Par endroits, l'occurrence d'espèces des pelouses acidophiles indiquent une certaine décalcification du substrat. C'est le cas de la cotonnière naine (Filago minima), du trèfle des champs (Trifolium arvense), de la potentille argentée (Potentilla argentea), de la passerage des champs (Lepidium campestre), de la petite oseille (Rumex acetosella), de la barbarée intermédiaire (Barbarea intermedia), du genêt ailé (Genistella sagittalis), de la luzule champêtre (Luzula campestris), du scléranthe annuel (Scleranthus annuus), de l'œillet velu (Dianthus armeria), du silène penché (Silene nutans), auxquelles se joignent quelques plantes naturalisées comme la potentille droite (Potentilla recta), l'alysson blanc (Berteroa incana), le géranium des Pyrénées (Geranium pyrenaicum), etc.

Là où le chemin est en situation éclairée, au contact avec les terres agricoles, on observe de petites pelouses ouvertes à annuelles et succulentes sur substrats détritiques calcarifères avec la véronique des champs (Veronica arvensis), l'orpin réfléchi (Sedum rupestre), l'orpin blanc (Sedum album), l'orpin âcre (Sedum acre), le trèfle strié (Trifolium striatum), le bec de cigogne (Erodium cicutarium), le céraiste nain (Cerastium pumilum), la sabline à feuilles de serpolet (Arenaria serpyllifolia), etc.

Les données faunistiques relatives à ce secteur demeurent très fragmentaires.

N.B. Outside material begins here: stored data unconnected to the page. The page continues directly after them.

(** X19: when the write returns a status other than 0, [visualize] raises
    a [RuntimeError] that carries the status; the raster stays allocated,
    with projection and geotransform set, and has no pixels, no no-data
    value and no statistics; no layer is added. *)
Theorem failed_write_leaves_unwritten_raster (h : host) (ds : dataset)
    (fp vn : string) (var : variable) (rows cols : nat) (data : masked_array)
    (fill : Q) (srs : option srs) (gm : option string) (gt : option (list Q))
    (names : option (option string * option string)) (w : world) :
  vn <> "" ->
  variables ds !! vn = Some var ->
  shape (v_data var) = [rows; cols] ->
  normalize h var = Ok (data, fill) ->
  get_projection_info ds = Ok (srs, gm) ->
  get_geotransform ds var = (gt, names) ->
  gtiff_driver h = true ->
  create_ok h cols rows = true ->
  band_ok h = true ->
  write_status h <> 0%Z ->
  let e := RuntimeError ("Failed to write array to band: " ++ pretty (write_status h)) in
  visualize h ds fp vn w
  = (Raise e,
     {| message_bar := (message_bar w ++ [error_message e])%list;
        files := <[temp_tif h := RasterFile (unwritten_raster rows cols srs gt)]>
                   (files w);
        layers := layers w |}).
Proof.
  intros Hvn Hvar Hshape Hn Hinfo Hg Hdrv Hcreate Hband Hstatus e.
  pose proof (normalize_shape _ _ _ _ Hn) as Hs. rewrite Hshape in Hs.
  apply Z.eqb_neq in Hstatus.
  unfold visualize, try_except.
  rewrite (visualize_try_named _ _ _ _ _ Hvn Hvar), Hshape.
  cbn [length Nat.ltb Nat.leb].
  unfold write_raster, write_raster_to, mbind, M_bind, mkstemp, lift, extent,
    Create, SetProjection, SetGeoTransform, WriteArray, on_raster, pushMessage,
    raise, mret, M_ret.
  rewrite Hn, Hdrv, Hs, Hinfo, Hg, Hband. cbn [negb lookup list_lookup].
  rewrite Hcreate. cbn [negb]. rewrite !Nat.leb_refl. cbn [andb].
  rewrite Hstatus.
  destruct srs as [s|], gt as [g|]; cbn [message_bar files layers];
    rewrite Hstatus; cbn [negb message_bar files layers];
    rewrite ?alter_insert_eq, ?insert_insert_eq; reflexivity.
Qed.

Lemma failed_write_leaves_unwritten_raster_witness :
  visualize Example.failing_host Example.north_up "/data/sst.nc" "t"
    Example.fresh_world
  = (Raise (RuntimeError "Failed to write array to band: 3"),
     {| message_bar :=
          [error_message (RuntimeError "Failed to write array to band: 3")];
        files :=
          <["/tmp/tmp0001.tif" :=
              RasterFile (unwritten_raster 4 4 None (Some [0; 1; 0; 10; 0; -3]%Q))]> ∅;
        layers := [] |}).
Proof.
  apply (failed_write_leaves_unwritten_raster Example.failing_host
           Example.north_up "/data/sst.nc" "t"
           (Example.var Example.north_up "t") 4 4
           (ma_add (ma_mul (masked_equal
                              (under_mask (v_data (Example.var Example.north_up "t")) [])
                              (-9999))
                           1) 0)
           (-9999 * 1 + 0)%Q None None (Some [0; 1; 0; 10; 0; -3]%Q)
           (Some (Some "x", Some "y")) Example.fresh_world);
    first [discriminate | reflexivity | vm_compute; reflexivity].
Defined.

(** X20: for an empty name [visualize] returns and changes nothing; for a
    name that is not a variable of the dataset it raises [KeyError] with
    that name and shows it, and makes no file and no layer. *)
Theorem no_such_variable (h : host) (ds : dataset) (fp vn : string) (w : world) :
  visualize h ds fp "" w = (Ok tt, w)
  /\ (vn <> "" -> variables ds !! vn = None ->
      visualize h ds fp vn w
      = (Raise (KeyError vn),
         {| message_bar := (message_bar w ++ [error_message (KeyError vn)])%list;
            files := files w;
            layers := layers w |})).
Proof.
  split; [reflexivity|].
  intros Hvn Hvar. apply String.eqb_neq in Hvn.
  unfold visualize, try_except, visualize_try. by rewrite Hvn, Hvar.
Qed.

(** ** What the transform does not look at *)

(** X21: the GOES scaling of the coordinates depends on the presence of a
    variable named [goes_imager_projection] alone, not on the projection
    that is classified: with a [crs] variable in the same dataset the
    projection is read from [crs] and the coordinates are still multiplied
    by the satellite height. *)
Theorem goes_scaling_ignores_classification (ds : dataset)
    (crs proj_var : variable) (h : Q) (x y : list Q) :
  variables ds !! "crs" = Some crs ->
  variables ds !! "goes_imager_projection" = Some proj_var ->
  default (ANum default_height) (v_attrs proj_var !! "perspective_point_height")
  = ANum h ->
  get_projection_info ds
  = (srs ← build_srs (v_attrs crs); Ok (Some srs, Some (v_name crs)))
  /\ build ds x y
     = corners (ascending x) (ascending y)
         (map (fun v => v * h)%Q x) (map (fun v => v * h)%Q y).
Proof.
  intros Hcrs Hgoes Hh. split.
  - unfold get_projection_info, proj_vars, find_proj_var. by rewrite Hcrs.
  - unfold build. by rewrite (goes_scale_height _ _ _ _ _ Hgoes Hh).
Qed.

Lemma goes_scaling_ignores_classification_witness :
  get_projection_info Example.crs_and_goes = Ok (Some (SrsEPSG 4326), Some "crs")
  /\ build Example.crs_and_goes [0; 1]%Q [1; 0]%Q
     = Ok [0 * 10; Qabs (1 * 10 - 0 * 10); 0; 1 * 10; 0;
           - Qabs (0 * 10 - 1 * 10)]%Q.
Proof.
  apply (goes_scaling_ignores_classification Example.crs_and_goes
           (Example.var Example.crs_and_goes "crs")
           (Example.var Example.crs_and_goes "goes_imager_projection")
           10 [0; 1]%Q [1; 0]%Q); vm_compute; reflexivity.
Defined.

(** X22: for X stored ascending and Y stored descending the transform is
    computed from the first two samples of each axis alone: the samples
    after them are never read, so an unevenly spaced axis gives the same
    transform as its first two samples. *)
Theorem only_first_two_samples (ds : dataset) (x0 x1 : Q) (xs : list Q)
    (y0 y1 : Q) (ys : list Q) :
  Qgtb x1 x0 = true ->
  Qgtb y1 y0 = false ->
  build ds (x0 :: x1 :: xs) (y0 :: y1 :: ys) = build ds [x0; x1] [y0; y1].
Proof.
  intros Hx Hy. unfold build, goes_scale. cbn [ascending]. rewrite Hx, Hy.
  destruct (variables ds !! "goes_imager_projection") as [pv|]; cbn [mbind result_bind].
  - destruct (default (ANum default_height)
                (v_attrs pv !! "perspective_point_height")) as [h|s];
      cbn [mbind result_bind]; [|done].
    cbn [map]. by rewrite !corners_two.
  - by rewrite !corners_two.
Qed.

Lemma only_first_two_samples_witness :
  build Example.north_up [0; 1; 5; 50]%Q [10; 7; 6; -20]%Q
  = build Example.north_up [0; 1]%Q [10; 7]%Q.
Proof.
  apply (only_first_two_samples Example.north_up 0 1 [5; 50]%Q 10 7 [6; -20]%Q);
    reflexivity.
Defined.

Elles se réduisent à quelques mentions de papillons diurnes, dont l'échiquier (Carterocephalus palaemon) pour ne citer que l'espèce la plus remarquable, et deux espèces de reptiles, le lézard vivipare (Zootoca vivipara) et l'orvet fragile (Anguis fragilis) localisées sur les fragments de landes du chemin de la Soyère.